Starting at the line below holding "fold_left (fun cleaned" and stopping at the line holding "ValidatedPrompt.mk prompt cleaned_prompt", print every line exactly, both ends included, and leave the rest out.

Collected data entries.
* * *

Definition genre_starters : list (string * string) :=
  [ ("adventure", "Once upon a time, in a land of exciting adventures, ");
    ("fantasy", "In a magical world filled with wonder, ");
    ("friendship", "In a warm and friendly place, ");
    ("learning", "One day, a curious child discovered that ");
    ("animals", "In a forest where animals could talk, ");
    ("bedtime", "As the stars began to twinkle in the night sky, ");
    ("funny", "On a silly and wonderful day, ");
    ("mystery", "There was an interesting mystery to solve when ") ].

Definition story_beginnings : list string := ["once"; "there"; "in a"; "one day"].

Definition _enhance_prompt (prompt genre : string) : string :=
  let starter := dict_get genre_starters (Str.lower genre) "Once upon a time, " in
  if negb (existsb (Str.startswith (Str.lower prompt)) story_beginnings)
  then starter ++ Str.lower prompt
  else prompt.

(** The locals [removed_content], [is_safe], [warnings] of [validate]. *)
Record scan_state := mk_scan {
  removed : list string;
  safe : bool;
  warns : list string
}.

Definition removed_warning (matches : list string) : string :=
  "Removed potentially inappropriate content: " ++ Str.join ", " (Str.set_list matches).

(** One turn of the loop over [harmful_patterns]. *)
Definition check_pattern (text : string) (st : scan_state) (pat : Re.pattern) : scan_state :=
  match Re.findall pat text with
  | [] => st
  | matches =>
      mk_scan (removed st ++ matches) false (warns st ++ [removed_warning matches])
  end.

Definition check_harmful (prompt : string) : scan_state :=
  fold_left (check_pattern (Str.lower prompt)) harmful_patterns (mk_scan [] true []).

(** The loop over [replacements.items()]. *)
Definition clean (prompt : string) : string :=
  fold_left (fun cleaned pr => Re.sub_ignorecase (fst pr) (snd pr) cleaned)
            replacements prompt.

Definition generic_prompt (genre : string) : string :=
  "A gentle " ++ genre ++ " story about friendship and kindness".

Definition significantly_modified : string :=
  "Prompt was significantly modified for safety".

Definition validate (request : StoryRequest.t) : ValidatedPrompt.t :=
  let prompt := StoryRequest.prompt request in
  let st := check_harmful prompt in
  let removed_content := removed st in
  let is_safe := safe st in
  let warnings := warns st in
  let cleaned_prompt := clean prompt in
  let severe := negb is_safe && Nat.ltb 3 (List.length removed_content) in
  let cleaned_prompt :=
    if severe then generic_prompt (StoryRequest.genre request) else cleaned_prompt in
  let warnings :=
    if severe then warnings ++ [significantly_modified] else warnings in
  let minor := is_safe || Nat.leb (List.length removed_content) 3 in
  let cleaned_prompt :=
    if minor then _enhance_prompt cleaned_prompt (StoryRequest.genre request)
    else cleaned_prompt in
  ValidatedPrompt.mk prompt cleaned_prompt minor
                     (Str.set_list removed_content) warnings.

End PromptValidator.

(** ** story_generator.py *)

Module StoryGenerationPipeline.

Definition LENGTH_MAPPING : list (string * Z) :=
  [ ("short", 400%Z); ("medium", 600%Z); ("long", 800%Z) ].

(** The keyword arguments of one [model.generate_story(...)] call. *)
Record generate_story_args := mk_args {
  prompt : string;
  max_length : Z;
  temperature : float;
  top_p : float;
  repetition_penalty : float;
  num_return_sequences : Z
}.

Definition _extract_title (story_text : string) : string :=
  let lines :=
    map Str.strip
        (filter (fun l => Str.nonempty (Str.strip l))
                (Str.split_on Str.newline story_text)) in
  let from_first_sentence :=
    let first_sentence := Str.strip (hd EmptyString (Str.split_on "."%char story_text)) in
    if Nat.ltb 10 (String.length first_sentence)
       && Nat.ltb (String.length first_sentence) 100
    then first_sentence
    else "A Wonderful Story" in
  match lines with
  | first_line :: _ =>
      if Nat.ltb (String.length first_line) 80
         && negb (Str.endswith_char first_line "."%char)
      then first_line
      else
        match find (fun line => Str.startswith (Str.lower line) "title:")
                   (firstn 3 lines) with
        | Some line => Str.strip (Str.drop 6 line)
        | None => from_first_sentence
        end
  | [] => from_first_sentence
  end.

Definition _calculate_reading_time (word_count : Z) : string :=
  let minutes := Z.max 1 (word_count / 150) in
  Str.of_int minutes ++ "-" ++ Str.of_int (minutes + 1) ++ " minutes".

Definition default_text : string :=
  "Once upon a time, in a peaceful village, there lived a kind young child "
  ++ "who loved to help others. Every day, they would share their toys with friends "
  ++ "and learn new things about the world. Through friendship and kindness, "
  ++ "they discovered that the greatest adventures come from caring for others. "
  ++ "And they all lived happily ever after. The End.".

Definition _create_safe_default_story
           (request : StoryRequest.t) (validated : ValidatedPrompt.t) : GeneratedStory.t :=
  GeneratedStory.mk
    "A Story About Kindness"
    default_text
    (StoryRequest.genre request)
    (StoryRequest.age_group request)
    (Z.of_nat (List.length (Str.split default_text)))
    "2-3 minutes"
    true.

(** What a call of [generate] can raise. *)
Inductive exn :=
| GenerationFailed
| IndexError.

Inductive outcome (A : Type) :=
| Returned (a : A)
| Raised (e : exn).
Arguments Returned {A} a.
Arguments Raised {A} e.

(** The result of a run: what came back, the collaborator's state after
    it, and the calls made to the collaborator, oldest first. *)
Record run (W A : Type) := mk_run {
  result : outcome A;
  world : W;
  calls : list generate_story_args
}.
Arguments mk_run {W A}.
Arguments result {W A}.
Arguments world {W A}.
Arguments calls {W A}.

Section WithModel.

(** The generation collaborator [self.model]: an opaque capability with a
    state of its own (weights, sampler); [None] is a raised failure. *)
Variable World : Type.
Variable generate_story : generate_story_args -> World -> option (list string) * World.

Definition generate (request : StoryRequest.t) (w : World)
  : run World (GeneratedStory.t * ValidatedPrompt.t) :=
  let validated := PromptValidator.validate request in
  if negb (ValidatedPrompt.is_safe validated) then
    mk_run (Returned (_create_safe_default_story request validated, validated)) w []
  else
    let max_length := dict_get LENGTH_MAPPING (StoryRequest.story_length request) 400%Z in
    let args :=
      mk_args (ValidatedPrompt.cleaned_prompt validated) max_length
              0.8%float 0.9%float 1.2%float 1%Z in
    match generate_story args w with
    | (None, w') => mk_run (Raised GenerationFailed) w' [args]
    | (Some stories, w') =>
        match stories with
        | [] => mk_run (Raised IndexError) w' [args]
        | story_text :: _ =>
            let title := _extract_title story_text in
            let word_count := Z.of_nat (List.length (Str.split story_text)) in
            let reading_time := _calculate_reading_time word_count in
            let generated_story :=
              GeneratedStory.mk title story_text
                                (StoryRequest.genre request)
                                (StoryRequest.age_group request)
                                word_count reading_time true in
            mk_run (Returned (generated_story, validated)) w' [args]
        end
    end.

End WithModel.

End StoryGenerationPipeline.

(** ** tui/app.py: how the terminal front end builds a request and calls the
    pipeline

    What the user typed is given as the values [Prompt.ask] and [Confirm.ask]
    returned; what is printed on the console is left out. *)

Module StoryTUI.

Definition GENRES : list string :=
  [ "adventure"; "fantasy"; "friendship"; "learning";
    "animals"; "bedtime"; "funny"; "mystery" ].



(** [[str(i) for i in range(1, len(l) + 1)]]: the answers [Prompt.ask]
    accepts for a numbered menu. *)
Definition choices (l : list string) : list string :=
  map (fun i => Str.of_int (Z.of_nat i)) (seq 1 (List.length l)).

* * *

TASK RESULT.
  fold_left (fun cleaned pr => Re.sub_ignorecase (fst pr) (snd pr) cleaned)
            replacements prompt.

Definition generic_prompt (genre : string) : string :=
  "A gentle " ++ genre ++ " story about friendship and kindness".

Definition significantly_modified : string :=
  "Prompt was significantly modified for safety".

Definition validate (request : StoryRequest.t) : ValidatedPrompt.t :=
  let prompt := StoryRequest.prompt request in
  let st := check_harmful prompt in
  let removed_content := removed st in
  let is_safe := safe st in
  let warnings := warns st in
  let cleaned_prompt := clean prompt in
  let severe := negb is_safe && Nat.ltb 3 (List.length removed_content) in
  let cleaned_prompt :=
    if severe then generic_prompt (StoryRequest.genre request) else cleaned_prompt in
  let warnings :=
    if severe then warnings ++ [significantly_modified] else warnings in
  let minor := is_safe || Nat.leb (List.length removed_content) 3 in
  let cleaned_prompt :=
    if minor then _enhance_prompt cleaned_prompt (StoryRequest.genre request)
    else cleaned_prompt in
  ValidatedPrompt.mk prompt cleaned_prompt minor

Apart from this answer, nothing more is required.